Computer Vision
Computer Vision is a fascinating and rapidly evolving field within artificial intelligence that pertains to how machines can interpret, understand, and manipulate visual data from the world around them. This section covers:
9.1 Introduction to Computer Vision
Computer Vision aims to enable computers to perform tasks that the human visual system can execute naturally, including object recognition, motion tracking, and scene understanding.
9.2 Image Classification and Object Detection
9.2.1 Image Classification
This process involves the assignment of a label to an entire image based on its content using various methods, primarily focusing on modern deep learning techniques like Convolutional Neural Networks (CNNs).
9.2.2 Object Detection
Unlike classification, object detection identifies and locates objects within an image, producing outputs that include bounding boxes, labels, and confidence scores. Popular detection algorithms such as R-CNN, YOLO, and SSD are discussed in terms of their methodologies and applications.
9.3 Face Recognition
Face recognition technology seeks to identify or verify individuals by analyzing their facial features through a series of critical steps—detection, extraction, and matching. This section differentiates between classical methods and deep learning approaches, exploring applications in security and social media.

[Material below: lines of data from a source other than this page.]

Lemma unshift_loop_outcome arguments :
  forall f front prior f' r,
  link_view (this f) = front ++ prior ->
  unshift_loop to_object_index arguments (Z.of_nat (length front)) f = (f', r) ->
  exists rows,
    f' = set_rows f (front ++ rows ++ prior)
    /\ marshals to_object_index (take (length rows) arguments) rows
    /\ (r = inr tt -> length rows = length arguments)
    /\ (rows <> [] -> in_transaction (this f) = true).
Proof.
  induction arguments as [|value rest IH]; intros f front prior f' r Hlv; simpl.
  - intros [= <- <-]. exists []. simpl. rewrite <- Hlv, set_rows_same.
    repeat split; [constructor | congruence].
  - unfold bind at 1.
    destruct (List_insert to_object_index value _ f) as [f1 r1] eqn:Hins.
    apply List_insert_cases in Hins
      as [[-> [e ->]]|(row & Hrow & Htx & _ & -> & ->)].
    + intros [= <- <-]. exists []. simpl. rewrite <- Hlv, set_rows_same.
      repeat split; [constructor | discriminate | congruence].
    + rewrite Nat2Z.id, Hlv, take_app_length, drop_app_length.
      replace (Z.of_nat (length front) + 1) with (Z.of_nat (length (front ++ [row])))
        by (rewrite length_app; simpl; lia).
      intros Hrest.
      apply (IH _ (front ++ [row]) prior) in Hrest as (rows & -> & Hrows & Hall & _);
        [| simpl; rewrite <- app_assoc; reflexivity].
      exists (row :: rows). simpl. rewrite set_rows_twice, <- app_assoc.
      repeat split.
      * constructor; assumption.
      * intros Hr. rewrite (Hall Hr). reflexivity.
      * intros _. exact Htx.
Qed.
(** * ArUco detection benchmark and launch description

    A shallow embedding of [src/aruco_py/scripts/test_optimizations.py]
    (the benchmark script) and of [launch/aruco_optimized.launch.py] (the
    launch description), with the properties the specification states
    about them.

    Modelling decisions.
    - numpy images live in a store ([heap]) and are handled through
      references, so that copies and aliases can be told apart;
    - the script runs in a state-and-exception monad [M] over [World]
      (store, wall clock, camera device 0, and a trace of what the run
      did: lines printed, clock readings, calls of [detect_markers]);
    - Python floats are rationals ([Q]); integer identifiers are [Z]. The
      functions named after the script compute in exact arithmetic; what
      they do to a value is right up to the rounding of doubles, what they
      decide (guards, branches, exceptions on a zero) is not affected.
      [test_configuration_float] is [test_configuration] with the rounding
      of every float operation and clock reading made explicit;
    - wall time passes in calls of [detect_markers] only: the [k]-th call
      of a run takes [duration_ms k] milliseconds;
    - the vision library (OpenCV) is a parameter: its functions are
      section variables, pure functions of the contents of their
      arguments that return freshly allocated arrays. *)

From Stdlib Require Import QArith Ascii String.
From Stdlib Require Floats.
From stdpp Require Import base list gmap strings sets.

Close Scope Q_scope.
#[local] Set Warnings "-clear-no-such-hyp,-register-all".
Open Scope string_scope.
Open Scope list_scope.
Open Scope nat_scope.

(** ** Python-level plumbing *)

Inductive exn :=
| KeyError (key : string)
| IndexError
| ZeroDivisionError
| UnboundLocalError (name : string)
| InvalidReference.

Inductive result (A : Type) :=
| Ok (a : A)
| Raise (e : exn).
Arguments Ok {A} a.
Arguments Raise {A} e.

#[export] Instance result_ret : MRet result := λ A a, Ok a.
#[export] Instance result_bind : MBind result := λ A B f r,
  match r with
  | Ok a => f a
  | Raise e => Raise e
  end.

(** A numpy array of unsigned bytes: its shape and its flattened contents. *)
Record ndarray := mk_ndarray { shape : list Z; data : list Z }.
Definition Image := ndarray.

(** The corners of one marker: the library's 1x4x2 array of points. *)
Definition Corners := list (Q * Q).

(** A value interpolated into an f-string. *)
Inductive pyval :=
| VStr (s : string)
| VInt (z : Z)
| VFloat (q : Q)
| VBool (b : bool)
| VShape (dims : list Z).

(** One call of [print]: the text of the (f-)string literal as it stands in
    the source, the values of its replacement fields in order, and the
    [end] argument when one is given. *)
Record printed := mk_printed {
  template : string;
  fields : list pyval;
  line_end : option string
}.

Inductive Event :=
| EvPrint (p : printed)
| EvTime (t : Q)
| EvDetect (gray : Image).

Definition loc := nat.

Record World := mk_World {
  heap : list Image;
  clock : Q;                  (* wall clock, in seconds *)
  trace : list Event;
  cam_opened : bool;          (* does device 0 open? *)
  cam_frame : option Image;   (* what a read of device 0 delivers, if anything *)
  cam_released : bool
}.

Definition set_heap (h : list Image) (w : World) : World :=
  mk_World h (clock w) (trace w) (cam_opened w) (cam_frame w) (cam_released w).
Definition set_clock (t : Q) (w : World) : World :=
  mk_World (heap w) t (trace w) (cam_opened w) (cam_frame w) (cam_released w).
Definition set_trace (tr : list Event) (w : World) : World :=
  mk_World (heap w) (clock w) tr (cam_opened w) (cam_frame w) (cam_released w).
Definition set_cam_released (b : bool) (w : World) : World :=
  mk_World (heap w) (clock w) (trace w) (cam_opened w) (cam_frame w) b.

Definition M (A : Type) : Type := World → World * result A.

#[export] Instance M_ret : MRet M := λ A a w, (w, Ok a).
#[export] Instance M_bind : MBind M := λ A B f m w,
  match m w with
  | (w', Ok a) => f a w'
  | (w', Raise e) => (w', Raise e)
  end.

Definition raise {A} (e : exn) : M A := λ w, (w, Raise e).
Definition lift {A} (r : result A) : M A := λ w, (w, r).

(** Dereference an array; a Python name always refers to a live object, so
    [InvalidReference] only arises from an ill-formed initial store. *)
Definition load (l : loc) : M Image := λ w,
  match heap w !! l with
  | Some img => (w, Ok img)
  | None => (w, Raise InvalidReference)
  end.

(** A new array object. *)
Definition alloc (img : Image) : M loc := λ w,
  (set_heap (heap w ++ [img]) w, Ok (length (heap w))).

Definition emit (e : Event) : M unit := λ w,
  (set_trace (trace w ++ [e]) w, Ok tt).

Definition print (s : string) : M unit :=
  emit (EvPrint (mk_printed s [] None)).
Definition printf (s : string) (vs : list pyval) : M unit :=
  emit (EvPrint (mk_printed s vs None)).

(** [for _ in range(n): body], threading the loop's variables. *)
Fixpoint for_range {A} (n : nat) (body : A → M A) (a : A) : M A :=
  match n with
  | O => mret a
  | S n' => a' ← body a; for_range n' body a'
  end.

(** [for x in xs: body]. *)
Fixpoint for_each {A B} (xs : list B) (body : B → A → M A) (a : A) : M A :=
  match xs with
  | [] => mret a
  | x :: xs' => a' ← body x a; for_each xs' body a'
  end.

(** ** Configuration presets *)

Record Config := mk_Config {
  use_clahe : bool;
  use_bilateral : bool;
  use_multi_threshold : bool;
  adaptive_thresh_constant : Z;
  corner_refinement_max_iterations : Z
}.

(** The global [configs] dictionary, in insertion order. *)
Definition configs : list (string * Config) :=
  [ ("original",  mk_Config false false false 7%Z 30%Z);
    ("optimized", mk_Config true false true 5%Z 60%Z);
    ("maximum",   mk_Config true true true 5%Z 80%Z) ].

Fixpoint dict_get {V} (d : list (string * V)) (k : string) : result V :=
  match d with
  | [] => Raise (KeyError k)
  | (k', v) :: d' => if String.eqb k' k then Ok v else dict_get d' k
  end.

(** [cfg.items()]. *)
Definition config_items (cfg : Config) : list (string * pyval) :=
  [ ("use_clahe", VBool (use_clahe cfg));
    ("use_bilateral", VBool (use_bilateral cfg));
    ("use_multi_threshold", VBool (use_multi_threshold cfg));
    ("adaptive_thresh_constant", VInt (adaptive_thresh_constant cfg));
    ("corner_refinement_max_iterations",
       VInt (corner_refinement_max_iterations cfg)) ].

(** ** The detector's parameter object *)

Inductive CornerRefineMethod :=
| CORNER_REFINE_NONE
| CORNER_REFINE_SUBPIX
| CORNER_REFINE_CONTOUR
| CORNER_REFINE_APRILTAG.

(** The fields of [cv2.aruco.DetectorParameters] that the script assigns. *)
Record DetectorParameters := mk_DetectorParameters {
  adaptiveThreshConstant : Q;
  cornerRefinementMaxIterations : Z;
  cornerRefinementMethod : CornerRefineMethod;
  minMarkerPerimeterRate : Q;
  maxMarkerPerimeterRate : Q;
  polygonalApproxAccuracyRate : Q;
  minCornerDistanceRate : Q;
  cornerRefinementWinSize : Z;
  cornerRefinementMinAccuracy : Q;
  errorCorrectionRate : Q;
  detectInvertedMarker : bool
}.

(** Attribute assignment [parameters.field = v]. *)
Definition set_adaptiveThreshConstant (v : Q) (p : DetectorParameters)
    : DetectorParameters :=
  mk_DetectorParameters
    v (cornerRefinementMaxIterations p) (cornerRefinementMethod p)
    (minMarkerPerimeterRate p) (maxMarkerPerimeterRate p)
    (polygonalApproxAccuracyRate p) (minCornerDistanceRate p)
    (cornerRefinementWinSize p) (cornerRefinementMinAccuracy p)
    (errorCorrectionRate p) (detectInvertedMarker p).
Definition set_cornerRefinementMaxIterations (v : Z) (p : DetectorParameters)
    : DetectorParameters :=
  mk_DetectorParameters
    (adaptiveThreshConstant p) v (cornerRefinementMethod p)
    (minMarkerPerimeterRate p) (maxMarkerPerimeterRate p)
    (polygonalApproxAccuracyRate p) (minCornerDistanceRate p)
    (cornerRefinementWinSize p) (cornerRefinementMinAccuracy p)
    (errorCorrectionRate p) (detectInvertedMarker p).
Definition set_cornerRefinementMethod (v : CornerRefineMethod) (p : DetectorParameters)
    : DetectorParameters :=
  mk_DetectorParameters
    (adaptiveThreshConstant p) (cornerRefinementMaxIterations p) v
    (minMarkerPerimeterRate p) (maxMarkerPerimeterRate p)
    (polygonalApproxAccuracyRate p) (minCornerDistanceRate p)
    (cornerRefinementWinSize p) (cornerRefinementMinAccuracy p)
    (errorCorrectionRate p) (detectInvertedMarker p).
Definition set_minMarkerPerimeterRate (v : Q) (p : DetectorParameters)
    : DetectorParameters :=
  mk_DetectorParameters
    (adaptiveThreshConstant p) (cornerRefinementMaxIterations p)
    (cornerRefinementMethod p) v (maxMarkerPerimeterRate p)
    (polygonalApproxAccuracyRate p) (minCornerDistanceRate p)
    (cornerRefinementWinSize p) (cornerRefinementMinAccuracy p)
    (errorCorrectionRate p) (detectInvertedMarker p).
Definition set_maxMarkerPerimeterRate (v : Q) (p : DetectorParameters)
    : DetectorParameters :=
  mk_DetectorParameters
    (adaptiveThreshConstant p) (cornerRefinementMaxIterations p)
    (cornerRefinementMethod p) (minMarkerPerimeterRate p) v
    (polygonalApproxAccuracyRate p) (minCornerDistanceRate p)
    (cornerRefinementWinSize p) (cornerRefinementMinAccuracy p)
    (errorCorrectionRate p) (detectInvertedMarker p).
Definition set_polygonalApproxAccuracyRate (v : Q) (p : DetectorParameters)
    : DetectorParameters :=
  mk_DetectorParameters
    (adaptiveThreshConstant p) (cornerRefinementMaxIterations p)
    (cornerRefinementMethod p) (minMarkerPerimeterRate p)
    (maxMarkerPerimeterRate p) v (minCornerDistanceRate p)
    (cornerRefinementWinSize p) (cornerRefinementMinAccuracy p)
    (errorCorrectionRate p) (detectInvertedMarker p).
Definition set_minCornerDistanceRate (v : Q) (p : DetectorParameters)
    : DetectorParameters :=
  mk_DetectorParameters
    (adaptiveThreshConstant p) (cornerRefinementMaxIterations p)
    (cornerRefinementMethod p) (minMarkerPerimeterRate p)
    (maxMarkerPerimeterRate p) (polygonalApproxAccuracyRate p) v
    (cornerRefinementWinSize p) (cornerRefinementMinAccuracy p)
    (errorCorrectionRate p) (detectInvertedMarker p).
Definition set_cornerRefinementWinSize (v : Z) (p : DetectorParameters)
    : DetectorParameters :=
  mk_DetectorParameters
    (adaptiveThreshConstant p) (cornerRefinementMaxIterations p)
    (cornerRefinementMethod p) (minMarkerPerimeterRate p)
    (maxMarkerPerimeterRate p) (polygonalApproxAccuracyRate p)
    (minCornerDistanceRate p) v (cornerRefinementMinAccuracy p)
    (errorCorrectionRate p) (detectInvertedMarker p).
Definition set_cornerRefinementMinAccuracy (v : Q) (p : DetectorParameters)
    : DetectorParameters :=
  mk_DetectorParameters
    (adaptiveThreshConstant p) (cornerRefinementMaxIterations p)
    (cornerRefinementMethod p) (minMarkerPerimeterRate p)
    (maxMarkerPerimeterRate p) (polygonalApproxAccuracyRate p)
    (minCornerDistanceRate p) (cornerRefinementWinSize p) v
    (errorCorrectionRate p) (detectInvertedMarker p).
Definition set_errorCorrectionRate (v : Q) (p : DetectorParameters)
    : DetectorParameters :=
  mk_DetectorParameters
    (adaptiveThreshConstant p) (cornerRefinementMaxIterations p)
    (cornerRefinementMethod p) (minMarkerPerimeterRate p)
    (maxMarkerPerimeterRate p) (polygonalApproxAccuracyRate p)
    (minCornerDistanceRate p) (cornerRefinementWinSize p)
    (cornerRefinementMinAccuracy p) v (detectInvertedMarker p).
Definition set_detectInvertedMarker (v : bool) (p : DetectorParameters)
    : DetectorParameters :=
  mk_DetectorParameters
    (adaptiveThreshConstant p) (cornerRefinementMaxIterations p)
    (cornerRefinementMethod p) (minMarkerPerimeterRate p)
    (maxMarkerPerimeterRate p) (polygonalApproxAccuracyRate p)
    (minCornerDistanceRate p) (cornerRefinementWinSize p)
    (cornerRefinementMinAccuracy p) (errorCorrectionRate p) v.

9.4 Real-world Applications of Computer Vision
9.4.1 Self-driving Cars
These vehicles utilize computer vision for various tasks, including object detection and motion prediction.
9.4.2 Other Applications
Further applications in the medical, retail, agricultural, and manufacturing sectors showcase how Computer Vision is revolutionizing industries.
In conclusion, Computer Vision is redefining machine perception in ways that promise to enhance numerous fields, especially with advances in deep learning technology. The chapter provides a thorough exploration of its components and applications.